→ **Problem to work on**: Exactly as shown below, retype every line of the data.

→ **Task input**:
★ ★ ★ ★ ★ ★ ★

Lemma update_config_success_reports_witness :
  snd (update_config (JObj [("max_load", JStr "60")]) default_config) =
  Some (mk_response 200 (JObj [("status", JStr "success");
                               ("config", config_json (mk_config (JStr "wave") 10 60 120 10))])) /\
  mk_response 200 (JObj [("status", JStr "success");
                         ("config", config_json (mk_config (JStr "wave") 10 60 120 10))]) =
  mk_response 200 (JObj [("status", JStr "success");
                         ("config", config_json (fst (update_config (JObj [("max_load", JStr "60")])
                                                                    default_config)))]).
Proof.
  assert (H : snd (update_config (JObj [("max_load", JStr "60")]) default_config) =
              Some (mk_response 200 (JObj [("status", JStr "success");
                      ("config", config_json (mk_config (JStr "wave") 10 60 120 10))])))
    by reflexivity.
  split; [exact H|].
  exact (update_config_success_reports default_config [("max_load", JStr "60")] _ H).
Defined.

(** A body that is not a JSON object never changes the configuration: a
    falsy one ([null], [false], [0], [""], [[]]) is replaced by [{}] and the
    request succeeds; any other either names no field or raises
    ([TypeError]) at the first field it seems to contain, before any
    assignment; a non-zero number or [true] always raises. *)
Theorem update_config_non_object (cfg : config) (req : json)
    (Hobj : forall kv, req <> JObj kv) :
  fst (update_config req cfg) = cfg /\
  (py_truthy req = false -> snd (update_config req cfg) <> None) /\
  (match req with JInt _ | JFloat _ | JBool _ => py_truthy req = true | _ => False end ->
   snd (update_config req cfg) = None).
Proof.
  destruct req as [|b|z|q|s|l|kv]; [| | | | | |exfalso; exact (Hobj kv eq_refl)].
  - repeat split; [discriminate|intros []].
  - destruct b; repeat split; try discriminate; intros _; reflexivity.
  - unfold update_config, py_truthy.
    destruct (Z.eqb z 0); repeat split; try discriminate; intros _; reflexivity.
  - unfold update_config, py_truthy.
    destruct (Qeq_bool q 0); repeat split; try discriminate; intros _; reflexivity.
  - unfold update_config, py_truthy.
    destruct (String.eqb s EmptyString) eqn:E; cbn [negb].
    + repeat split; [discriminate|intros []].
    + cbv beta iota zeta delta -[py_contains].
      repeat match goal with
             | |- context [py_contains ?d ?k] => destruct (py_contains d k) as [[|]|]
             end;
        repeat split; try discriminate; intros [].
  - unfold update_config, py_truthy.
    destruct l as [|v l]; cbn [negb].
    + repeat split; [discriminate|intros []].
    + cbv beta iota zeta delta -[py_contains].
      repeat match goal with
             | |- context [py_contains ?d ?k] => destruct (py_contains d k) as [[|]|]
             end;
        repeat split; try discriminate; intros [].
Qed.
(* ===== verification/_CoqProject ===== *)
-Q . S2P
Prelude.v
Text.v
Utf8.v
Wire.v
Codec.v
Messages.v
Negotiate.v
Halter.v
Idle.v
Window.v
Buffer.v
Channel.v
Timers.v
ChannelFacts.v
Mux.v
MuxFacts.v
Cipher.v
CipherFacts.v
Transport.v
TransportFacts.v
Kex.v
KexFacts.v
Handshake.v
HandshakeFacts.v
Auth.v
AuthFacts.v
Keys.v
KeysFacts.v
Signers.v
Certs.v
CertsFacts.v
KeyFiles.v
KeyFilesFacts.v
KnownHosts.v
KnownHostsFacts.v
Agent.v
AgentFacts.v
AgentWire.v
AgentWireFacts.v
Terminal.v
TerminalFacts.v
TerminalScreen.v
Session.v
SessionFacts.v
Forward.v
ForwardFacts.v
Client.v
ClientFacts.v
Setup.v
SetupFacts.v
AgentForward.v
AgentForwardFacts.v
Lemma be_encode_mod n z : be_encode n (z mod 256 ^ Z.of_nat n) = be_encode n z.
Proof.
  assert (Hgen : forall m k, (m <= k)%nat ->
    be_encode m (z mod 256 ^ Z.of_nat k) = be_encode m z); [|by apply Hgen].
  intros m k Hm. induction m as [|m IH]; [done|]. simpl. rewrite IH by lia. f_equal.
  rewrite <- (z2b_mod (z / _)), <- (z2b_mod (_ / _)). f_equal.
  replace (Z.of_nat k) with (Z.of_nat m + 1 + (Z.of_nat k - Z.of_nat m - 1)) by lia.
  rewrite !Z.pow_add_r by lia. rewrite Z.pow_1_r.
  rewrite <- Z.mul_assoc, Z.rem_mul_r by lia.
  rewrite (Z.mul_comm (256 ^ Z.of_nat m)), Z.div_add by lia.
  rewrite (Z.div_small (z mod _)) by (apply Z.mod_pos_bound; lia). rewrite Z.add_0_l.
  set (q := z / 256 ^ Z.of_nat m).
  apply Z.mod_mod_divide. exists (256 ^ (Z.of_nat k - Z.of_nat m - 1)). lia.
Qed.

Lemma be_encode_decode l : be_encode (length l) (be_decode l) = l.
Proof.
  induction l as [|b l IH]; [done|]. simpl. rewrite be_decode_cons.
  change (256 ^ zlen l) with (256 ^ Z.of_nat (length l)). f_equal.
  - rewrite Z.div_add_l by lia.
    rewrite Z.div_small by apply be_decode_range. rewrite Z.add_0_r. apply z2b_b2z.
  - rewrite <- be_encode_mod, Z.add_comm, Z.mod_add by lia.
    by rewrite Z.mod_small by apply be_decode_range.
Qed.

★ ★ ★ ★ ★ ★ ★

→ **Exercise solution**:
Lemma update_config_success_reports_witness :
  snd (update_config (JObj [("max_load", JStr "60")]) default_config) =
  Some (mk_response 200 (JObj [("status", JStr "success");
                               ("config", config_json (mk_config (JStr "wave") 10 60 120 10))])) /\
  mk_response 200 (JObj [("status", JStr "success");
                         ("config", config_json (mk_config (JStr "wave") 10 60 120 10))]) =
  mk_response 200 (JObj [("status", JStr "success");
                         ("config", config_json (fst (update_config (JObj [("max_load", JStr "60")])
                                                                    default_config)))]).
Proof.
  assert (H : snd (update_config (JObj [("max_load", JStr "60")]) default_config) =
              Some (mk_response 200 (JObj [("status", JStr "success");
                      ("config", config_json (mk_config (JStr "wave") 10 60 120 10))])))
    by reflexivity.
  split; [exact H|].
  exact (update_config_success_reports default_config [("max_load", JStr "60")] _ H).
Defined.

(** A body that is not a JSON object never changes the configuration: a
    falsy one ([null], [false], [0], [""], [[]]) is replaced by [{}] and the
    request succeeds; any other either names no field or raises
    ([TypeError]) at the first field it seems to contain, before any
    assignment; a non-zero number or [true] always raises. *)
Theorem update_config_non_object (cfg : config) (req : json)
    (Hobj : forall kv, req <> JObj kv) :
  fst (update_config req cfg) = cfg /\
  (py_truthy req = false -> snd (update_config req cfg) <> None) /\
  (match req with JInt _ | JFloat _ | JBool _ => py_truthy req = true | _ => False end ->
   snd (update_config req cfg) = None).
Proof.
  destruct req as [|b|z|q|s|l|kv]; [| | | | | |exfalso; exact (Hobj kv eq_refl)].
  - repeat split; [discriminate|intros []].
  - destruct b; repeat split; try discriminate; intros _; reflexivity.
  - unfold update_config, py_truthy.
    destruct (Z.eqb z 0); repeat split; try discriminate; intros _; reflexivity.
  - unfold update_config, py_truthy.
    destruct (Qeq_bool q 0); repeat split; try discriminate; intros _; reflexivity.
  - unfold update_config, py_truthy.
    destruct (String.eqb s EmptyString) eqn:E; cbn [negb].
    + repeat split; [discriminate|intros []].
    + cbv beta iota zeta delta -[py_contains].
      repeat match goal with
             | |- context [py_contains ?d ?k] => destruct (py_contains d k) as [[|]|]
             end;
        repeat split; try discriminate; intros [].
  - unfold update_config, py_truthy.
    destruct l as [|v l]; cbn [negb].
    + repeat split; [discriminate|intros []].
    + cbv beta iota zeta delta -[py_contains].
      repeat match goal with
             | |- context [py_contains ?d ?k] => destruct (py_contains d k) as [[|]|]
             end;
        repeat split; try discriminate; intros [].
Qed.
(* ===== verification/_CoqProject ===== *)
-Q . S2P
Prelude.v
Text.v
Utf8.v
Wire.v
Codec.v
Messages.v
Negotiate.v
Halter.v
Idle.v
Window.v
Buffer.v
Channel.v
Timers.v
ChannelFacts.v
Mux.v
MuxFacts.v
Cipher.v
CipherFacts.v
Transport.v
TransportFacts.v
Kex.v
KexFacts.v
Handshake.v
HandshakeFacts.v
Auth.v
AuthFacts.v
Keys.v
KeysFacts.v
Signers.v
Certs.v
CertsFacts.v
KeyFiles.v
KeyFilesFacts.v
KnownHosts.v
KnownHostsFacts.v
Agent.v
AgentFacts.v
AgentWire.v
AgentWireFacts.v
Terminal.v
TerminalFacts.v
TerminalScreen.v
Session.v
SessionFacts.v
Forward.v
ForwardFacts.v
Client.v
ClientFacts.v
Setup.v
SetupFacts.v
AgentForward.v
AgentForwardFacts.v
Lemma be_encode_mod n z : be_encode n (z mod 256 ^ Z.of_nat n) = be_encode n z.
Proof.
  assert (Hgen : forall m k, (m <= k)%nat ->
    be_encode m (z mod 256 ^ Z.of_nat k) = be_encode m z); [|by apply Hgen].
  intros m k Hm. induction m as [|m IH]; [done|]. simpl. rewrite IH by lia. f_equal.
  rewrite <- (z2b_mod (z / _)), <- (z2b_mod (_ / _)). f_equal.
  replace (Z.of_nat k) with (Z.of_nat m + 1 + (Z.of_nat k - Z.of_nat m - 1)) by lia.
  rewrite !Z.pow_add_r by lia. rewrite Z.pow_1_r.
  rewrite <- Z.mul_assoc, Z.rem_mul_r by lia.
  rewrite (Z.mul_comm (256 ^ Z.of_nat m)), Z.div_add by lia.
  rewrite (Z.div_small (z mod _)) by (apply Z.mod_pos_bound; lia). rewrite Z.add_0_l.
  set (q := z / 256 ^ Z.of_nat m).
  apply Z.mod_mod_divide. exists (256 ^ (Z.of_nat k - Z.of_nat m - 1)). lia.
Qed.

Lemma be_encode_decode l : be_encode (length l) (be_decode l) = l.
Proof.
  induction l as [|b l IH]; [done|]. simpl. rewrite be_decode_cons.
  change (256 ^ zlen l) with (256 ^ Z.of_nat (length l)). f_equal.
  - rewrite Z.div_add_l by lia.
    rewrite Z.div_small by apply be_decode_range. rewrite Z.add_0_r. apply z2b_b2z.
  - rewrite <- be_encode_mod, Z.add_comm, Z.mod_add by lia.
    by rewrite Z.mod_small by apply be_decode_range.
Qed.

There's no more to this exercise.